In C. Verrem
Cicero, Marcus Tullius
Cicero. The Orations of Marcus Tullius Cicero, Volume 1. Yonge, Charles Duke, translator. London: Bell, 1903.
It is worth while to consider the words of the contract itself. You will say that the same man drew it up who drew up that edict about inheritance. “The contract for work to be done, which the minor Junius's....” Speak, I pray you, a little more plainly. “Caius Verres, the praetor of the city, has added....” The contracts of the censors are being amended. For what do they say? I see in many old documents, “Cnaeus Domitius, Lucius Metellus, Lucius Cassius, Cnaeus Servilius have added....” Caius Verres wants something of the same sort. Read. What has he added? “Admit not as a partner in this work any one who has taken a contract from Lucius Marcius and Marcus Perperna the censors; give him no snare in it; and let him not contract for it.” Why so? Is it that the work may not be faulty? But the inspection afterwards belonged to you. Lest he should not have capital enough? But sufficient security had been taken for the people's interest in bonds and sureties, and more security still might have been had.
If in this case the business itself, if the scandalous nature of your injustice had no weight with you;—if the misfortune of this minor, the tears of his relations, the peril of Decimus Brutus, whose lands were pledged as security for him, and the authority of Marcus Marcellus his guardian had no influence with you, did you not even consider this, that your crime would be such that you would neither be able to deny it, (for you had entered it in your account-books,) nor, if you confessed it, to make any excuse for it? The contract is knocked down at five hundred and fifty thousand sesterces, while the guardians kept crying out that they could do it even to the satisfaction of the most unjust of men, for eighty thousand. In truth, what was the job?
That which you saw. All those pillars which you see whitewashed, had a crane put against them, were taken down at a very little expense, and put up again of the same stone as before. And you let this work out for five hundred and sixty thousand sesterces. And among those pillars I say that there are some which have never been moved at all by your contractor. I say that there are some which only had the outer coat scraped off, and a fresh coat put on. But, if I had thought that it cost so much to whitewash pillars, I should certainly never have stood for the aedileship. Still, in order that something might appear to be really being done, and that it might not seem to be a mere robbery of a minor—“If in the course of the work you injure anything, you must repair it.”
What was there that he could injure, when he was only putting back every stone in its place? “He who takes the contract must give security to bear the man harmless who has taken the work from the former contractor.” He is joking when he orders Rabonius to give himself security. “Ready money is to be paid.” Out of what funds? From his funds who cried out that he would do for eighty thousand sesterces what you let out at five hundred and sixty thousand. Out of what funds? out of the funds of a minor, whose tender age and desolate condition, even if he had no guardians, the praetor himself ought to protect. But as his guardians did protect him, you took away not only his paternal fortune, but the property of the guardians also.
“Execute the work in the best materials of every sort.” Was any stone to be cut and brought to the place?

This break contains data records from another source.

(** The choice of the child: it is [i] or a child that stands above [i] and its sibling. *)
Lemma smallest_spec i h v : h !! i = Some v -> Forall P h ->
  let s := smaller cmp h (2 * i + 2) (smaller cmp h (2 * i + 1) i) in
  exists c, h !! s = Some c /\ (s = i \/ ((0 < s)%nat /\ parent s = i /\ above c v))
    /\ (forall j x, (0 < j)%nat -> parent j = i -> h !! j = Some x -> above c x).
Proof.
  intros Hv HP s. assert (PP : forall n x, h !! n = Some x -> P x) by (intros n x Hn; rewrite Forall_forall in HP; eapply HP, list_elem_of_lookup_2, Hn).
  assert (Hl : exists c1, h !! smaller cmp h (2 * i + 1) i = Some c1 /\ (smaller cmp h (2 * i + 1) i = i /\ c1 = v \/ smaller cmp h (2 * i + 1) i = (2 * i + 1)%nat /\ above c1 v)
    /\ (forall x, h !! (2 * i + 1)%nat = Some x -> above c1 x) /\ above c1 v).
  { assert (Hvv : above v v) by (unfold above; destruct (Z.ltb_spec (cmp v v) 0) as [H|H]; [by apply above_total in H|done]). unfold smaller.
    destruct (h !! (2 * i + 1)%nat) as [x|] eqn:Ex; [|exists v; repeat split; [done|by left|done|done]]. rewrite Hv. destruct (Z.ltb_spec (cmp x v) 0) as [H|H].
    - exists x. apply above_total in H. repeat split; [done|by right| |done]. intros y [= <-]. unfold above. destruct (Z.ltb_spec (cmp x x) 0) as [H'|]; [by apply above_total in H'|done].
    - exists v. repeat split; [done|by left| |done]. by intros y [= <-]. }
  destruct Hl as (c1 & E1 & H1 & H2 & H3). subst s. set (s1 := smaller cmp h (2 * i + 1) i) in *. assert (Es : smaller cmp h (2 * i + 2) s1 = match h !! (2 * i + 2)%nat with Some x => if cmp x c1 <? 0 then (2 * i + 2)%nat else s1 | None => s1 end)
    by (unfold smaller at 1; rewrite E1; by destruct (h !! _)). rewrite Es. clear Es.
  destruct (h !! (2 * i + 2)%nat) as [x|] eqn:Ex.
  - destruct (Z.ltb_spec (cmp x c1) 0) as [H|H].
    + apply above_total in H. pose proof (PP _ _ E1) as P1. exists x. split; [done|]. split.
      * right. split; [lia|]. split; [apply parent_spec; lia|]. by apply (above_trans x c1).
      * intros j y Hj Hp Ey. apply parent_spec in Hp; [|done]. destruct Hp as [-> | ->]; [by apply (above_trans x c1); [..|apply H2]|]. rewrite Ex in Ey. injection Ey as <-.
        unfold above. destruct (Z.ltb_spec (cmp x x) 0) as [H'|]; [by apply above_total in H'|done].
    + exists c1. split; [done|]. split.
      * destruct H1 as [[-> ->]|[-> ?]]; [by left|right]. split; [lia|]. split; [apply parent_spec; lia|done].
      * intros j y Hj Hp Ey. apply parent_spec in Hp; [|done]. destruct Hp as [-> | ->]; [by apply H2|]. rewrite Ex in Ey. injection Ey as <-. exact H.
  - exists c1. split; [done|]. split.
    + destruct H1 as [[-> ->]|[-> ?]]; [by left|right]. split; [lia|]. split; [apply parent_spec; lia|done].
    + intros j y Hj Hp Ey. apply parent_spec in Hp; [|done]. destruct Hp as [-> | ->]; [by apply H2|]. congruence.
Qed.

Lemma heapifyDown_ok fuel i h : Forall P h -> (i < length h)%nat -> (length h <= fuel + i)%nat -> heap_ok_but (fun j => parent j = i) h -> bridged i h ->
  heap_ok (heapifyDown cmp fuel i h).
Proof.
  revert i h. induction fuel as [|fuel IH]; intros i h HP Hi Hf Hh Hb; cbn [heapifyDown]; [lia|]. cbv zeta.
  destruct (lookup_lt_is_Some_2 h i Hi) as [v Hv]. destruct (smallest_spec i h v Hv HP) as (c & Hc & Hs & Hmin). set (s := smaller _ _ _ _) in *.
  destruct (Nat.eqb_spec s i) as [E|E].
  - rewrite E, Hv in Hc. injection Hc as <-. intros j x p Hj _ Ex Ep. destruct (decide (parent j = i)) as [E'|E']; [|by apply (Hh j)]. rewrite E', Hv in Ep. injection Ep as <-. by apply (Hmin j).
  - destruct Hs as [?|(Hs0 & Hps & Hcv)]; [done|]. assert (His : (i < s)%nat) by (rewrite <- Hps; by apply parent_lt). pose proof (lookup_lt_Some _ _ _ Hc) as Hsl.
    assert (HL := fun n => swap_lookup i s h v c ltac:(lia) Hv Hc n). assert (El : length (swap i s h) = length h) by (by rewrite (swap_perm i s h)).
    apply IH; [by rewrite swap_perm|by rewrite El|rewrite El; lia| |].
    + intros j x p Hj Hn. rewrite !HL. destruct (decide (parent j = i)) as [E1|E1].
      { intros Ex [= <-]. destruct (decide (j = i)) as [->|]; [pose proof (parent_lt i Hj); lia|]. destruct (decide (j = s)) as [->|]; [by injection Ex as <-|]. by apply (Hmin j). }
      rewrite (decide_False (P := parent j = s)) by done. intros Ex Ep. destruct (decide (j = i)) as [->|Hne].
      { injection Ex as <-. by apply (Hb s). }
      destruct (decide (j = s)) as [->|]; [done|]. by apply (Hh j).
    + intros j x p _ Hj Ej. rewrite !HL, Hps. pose proof (parent_lt j Hj). rewrite (decide_True (P := i = i)) by done. rewrite !decide_False by (intros ->; lia). intros Ex [= <-].
      apply (Hh j); [done|lia|done|congruence].
Qed.

Lemma heap_root h root l : heap_ok h -> Forall P h -> h = root :: l -> (forall x, P x -> above x x) -> forall x, x ∈ h -> above root x.
Proof.
  intros Hh HP -> Hr x [j Hj]%list_elem_of_lookup. revert x Hj. induction j as [j IH] using lt_wf_ind. intros x Hj.
  destruct j as [|j]; [injection Hj as <-; apply Hr; by apply Forall_cons in HP as [? _]|]. pose proof (parent_lt (S j) ltac:(lia)) as Hp.
  destruct (lookup_lt_is_Some_2 (root :: l) (parent (S j))) as [p Ep]; [apply lookup_lt_Some in Hj; lia|].
  apply (above_trans root p x); [rewrite Forall_forall in HP; eapply HP, list_elem_of_lookup_2, Ep|by apply (IH (parent (S j)))|]. apply (Hh (S j)); [lia|tauto|done|done].
Qed.
End HeapFacts.

(** [stableSort_sorted_by] when transitivity goes through elements of the array only. *)
Lemma stableSort_sorted_on {T} (P : T -> Prop) (cmp : T -> T -> Z) (le : T -> T -> Prop) (l : list T) : Forall P l ->
  (forall a b c, P b -> le a b -> le b c -> le a c) -> (forall a b, cmp a b <= 0 -> le a b) -> (forall a b, 0 < cmp a b -> le b a) ->
  StronglySorted le (stableSort l cmp).
Proof.
  intros HP Ht Hle Hgt'. induction HP as [|x l Hx HP IH]; cbn [stableSort foldr]; [constructor|].
  change (foldr (sort_insert cmp) [] l) with (stableSort l cmp). assert (HP' : Forall P (stableSort l cmp)) by (by rewrite stableSort_perm).
  induction IH as [|y m IH IH' Hy]; cbn [sort_insert]; [repeat constructor|]. apply Forall_cons in HP' as [Py HP'].
  destruct (Z.leb_spec (cmp x y) 0) as [Hxy|Hgt].
  - constructor; [by constructor|]. constructor; [by apply Hle|].
    eapply Forall_impl; [exact Hy|]. intros z Hz. by eapply Ht; [|apply Hle|].
  - constructor; [by apply IH'|]. rewrite sort_insert_perm. constructor; [by apply Hgt'|done].
Qed.

Section Select.
Context {A : Type} (cmp : A -> A -> Z) (better : A -> A -> bool) (P : A -> Prop) (k : Z).
Context (above_total : forall a b, cmp a b < 0 -> above cmp a b) (above_trans : forall a b c, P b -> above cmp a b -> above cmp b c -> above cmp a c).
Context (better_spec : forall x r, P x -> P r -> better x r = true <-> cmp r x < 0).

(** [heap] holds some of [seen], the rest is no better, and there is a rest only when the heap is full. *)
Record kept (seen heap : list A) : Prop := {
  kp_rest : exists rest, seen ≡ₚ heap ++ rest /\ (forall h r, h ∈ heap -> r ∈ rest -> above cmp r h) /\ (rest = [] \/ Z.of_nat (length heap) = k);
  kp_heap : heap_ok cmp heap;
  kp_size : Z.of_nat (length heap) <= k
}.

Lemma above_refl x : above cmp x x.
Proof. unfold above. destruct (Z.ltb_spec (cmp x x) 0) as [H|H]; [by apply above_total in H|done]. Qed.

Nothing was to be brought but the crane. For no stone, no materials at all were brought; there was just as much to be done in that contract as took a little labour of artisans at low wages, and there was the hire of the crane. Do you think it was less work to make one entirely new pillar without any old stone, which could be worked up again, or to put back those four in their places? No one doubts that it is a much a better job to make one new one. I will prove that in private houses, where there has been a great deal of expensive carriage, pillars no smaller than these are contracted for to be placed in an open court for forty thousand sesterces apiece.
But it is folly to argue about such manifest shamelessness of that man at any greater length, especially when in the whole contract he has openly disregarded the language and opinion of every one, inasmuch as he has added at the bottom of it, “Let him have the old materials for himself.” As if any old materials were taken from that work, and as if the whole work were not done with old materials. But still, if the minor was not allowed to take the contract, it was not necessary for it to come to Verres himself: some other of the citizens might have undertaken the work. Every one else was excluded no less openly than the minor. He appointed a day by which the work must be completed—the first of December. He gives out the contract about the thirteenth of September: every one is excluded by the shortness of the time. What happens then? How does Rabonius contrive to have his work done by that day?